Mari kita flashback sejenak ke Senin, 10 Maret 2025. Pernah terjadi teguran dan interogasi oleh Irjen terkait tindakan serupa, yaitu menyampaikan aduan error berdasarkan temuan lokal karena surat resmi dari pusat tak kunjung diterima. Pengalaman ini seharusnya menjadi pelajaran berharga.

Maka, kembali ke pertanyaan nomor 3 dan 4, bagi kita yang mengalami gagal absen secara personal, ada solusi yang bisa diambil secara mandiri. Jika kita memilih untuk ikhlas menerima situasi yang tidak mengenakkan, maka legowo adalah kuncinya. Tidak perlu menambahkan bumbu playing victim, apalagi menyalahkan pihak lain seolah-olah mereka tidak peduli pada hak kita.

Yang jelas, perlu kita tegaskan, bahwa kejadian Rabu sore, 7 Mei 2025, bukanlah error massal yang melumpuhkan seluruh sistem. Jika pun setelah informasi ini disampaikan kemudian muncul surat resmi terkait error nasional, maka aduan tetap sebaiknya disampaikan secara personal sesuai dengan kondisi masing-masing.

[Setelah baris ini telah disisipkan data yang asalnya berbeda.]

(* ===== verification/stream_reassembler.v ===== *)
(** * [libsponge/stream_reassembler.hh], [libsponge/stream_reassembler.cc]

    The reassembler turns excerpts of a byte stream, possibly out of order and
    overlapping, into an in-order [ByteStream].  [scan] is the first loop of
    [push_substring] (merging with the stored substrings), [insert_node] the
    second one, [out] the code at the label of the same name. *)

From stdpp Require Import relations.
From S2P Require Import Prelude.
From S2P Require Import byte_stream.
Import (hints) ByteStream.

Module StreamReassembler.

(** [struct _list_node]. *)
Record node : Type := mk_node { _s : bytes; _beg : Z; _end : Z }.

Record t : Type := mk {
  _output : ByteStream.t;
  _capacity : Z;
  _cur_index : Z;
  _eof : bool;
  _list : list node
}.

#[global] Instance eta_t : Eta t := fun s =>
  mk (_output s) (_capacity s) (_cur_index s) (_eof s) (_list s).

#[global] Instance node_eq_dec : EqDecision node.
Proof. solve_decision. Defined.
#[global] Instance t_eq_dec : EqDecision t.
Proof. solve_decision. Defined.

Definition init (capacity : Z) : t := mk (ByteStream.init capacity) capacity 0 false [].

Definition stream_out (s : t) : ByteStream.t := _output s.
Definition cur_index (s : t) : Z := _cur_index s.

Definition unassembled_bytes (s : t) : Z :=
  foldl (fun ret e => ret ⊕ zlen (_s e)) 0 (_list s).

Definition empty (s : t) : bool := unassembled_bytes s =? 0.

(** The first loop.  [true] in the first component is the [goto out] of a
    substring that a stored one covers; the list is the one left by the
    erasures made so far. *)
Fixpoint scan (l : list node) (actual_data : bytes) (left right : Z)
    : result (bool * list node * bytes * Z * Z) :=
  match l with
  | [] => Ok (false, [], actual_data, left, right)
  | it :: rest =>
      if (_end it ⊕ 1 <? left) || (right ⊕ 1 <? _beg it) then
        '(covered, l', d, a, b) ← scan rest actual_data left right;
        Ok (covered, it :: l', d, a, b)
      else if (_beg it <=? left) && (right <=? _end it) then
        Ok (true, it :: rest, actual_data, left, right)
      else if (_end it <=? right) && (left <=? _beg it) then
        scan rest actual_data left right
      else if (left <=? _end it ⊕ 1) && (_end it ⊕ 1 <=? right) then
        scan rest (substr0 (_s it) (left ⊖ _beg it) ++ actual_data) (_beg it) right
      else if (left ⊕ 1 <=? _beg it) && (_beg it <=? right ⊕ 1) then
        suffix ← substr (_s it) (right ⊕ 1 ⊖ _beg it) npos;
        scan rest (actual_data ++ suffix) left (_end it)
      else Throw (RuntimeError "Control flow shouldn't reach here!")
  end.

(** The second loop: insert before the first node past the substring. *)
Fixpoint insert_node (n : node) (l : list node) : list node :=
  match l with
  | [] => [n]
  | it :: rest => if _end n ⊕ 1 <? _beg it then n :: it :: rest else it :: insert_node n rest
  end.

Definition out (should_set_eof : bool) (s : t) : t :=
  let s := if should_set_eof then s <| _eof := true |> else s in
  if _eof s && empty s then s <| _output := ByteStream.end_input (_output s) |> else s.

Definition write_refused : exn := RuntimeError "ByteStream::write() return value not expected.".

(** Past the first loop: the merged substring is written when it is next in
    order, stored otherwise. *)
Definition settle (actual_data : bytes) (left right : Z) (should_set_eof : bool) (s : t) : result t :=
  if left =? _cur_index s then
    let '(n, o) := ByteStream.write actual_data (stream_out s) in
    if negb (zlen actual_data =? n) then Throw write_refused
    else Ok (out should_set_eof
               (s <| _output := o |> <| _cur_index := _cur_index s ⊕ zlen actual_data |>))
  else Ok (out should_set_eof
             (s <| _list := insert_node (mk_node actual_data left right) (_list s) |>)).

Inti dari semua ini adalah menumbuhkan kesadaran bahwa kesabaran adalah sebuah investasi, bukan kerugian. Menunggu beberapa menit saat jam pulang, di tengah potensi gangguan jaringan dan sistem, tidak akan membuat hidup kita pailit. Sebaliknya, dengan bersabar, kita memberikan kesempatan kepada sistem untuk bekerja dengan baik, menghindari kepanikan yang justru memperlambat proses, dan menunjukkan kedewasaan serta profesionalisme sebagai seorang abdi negara.

Mari kita ubah mindset kita. Gangguan teknologi adalah bagian dari era digital. Alih-alih menggerutu dan menyalahkan, mari kita belajar untuk lebih adaptif, mencari solusi yang bijak, dan yang terpenting, melatih kesabaran. Ingatlah, 17 menit kesabaran hari ini bisa jadi akan menghindarkan kita dari masalah yang lebih besar di kemudian hari. Bersabar itu indah, dan percayalah, tidak akan membuat hidupmu pailit.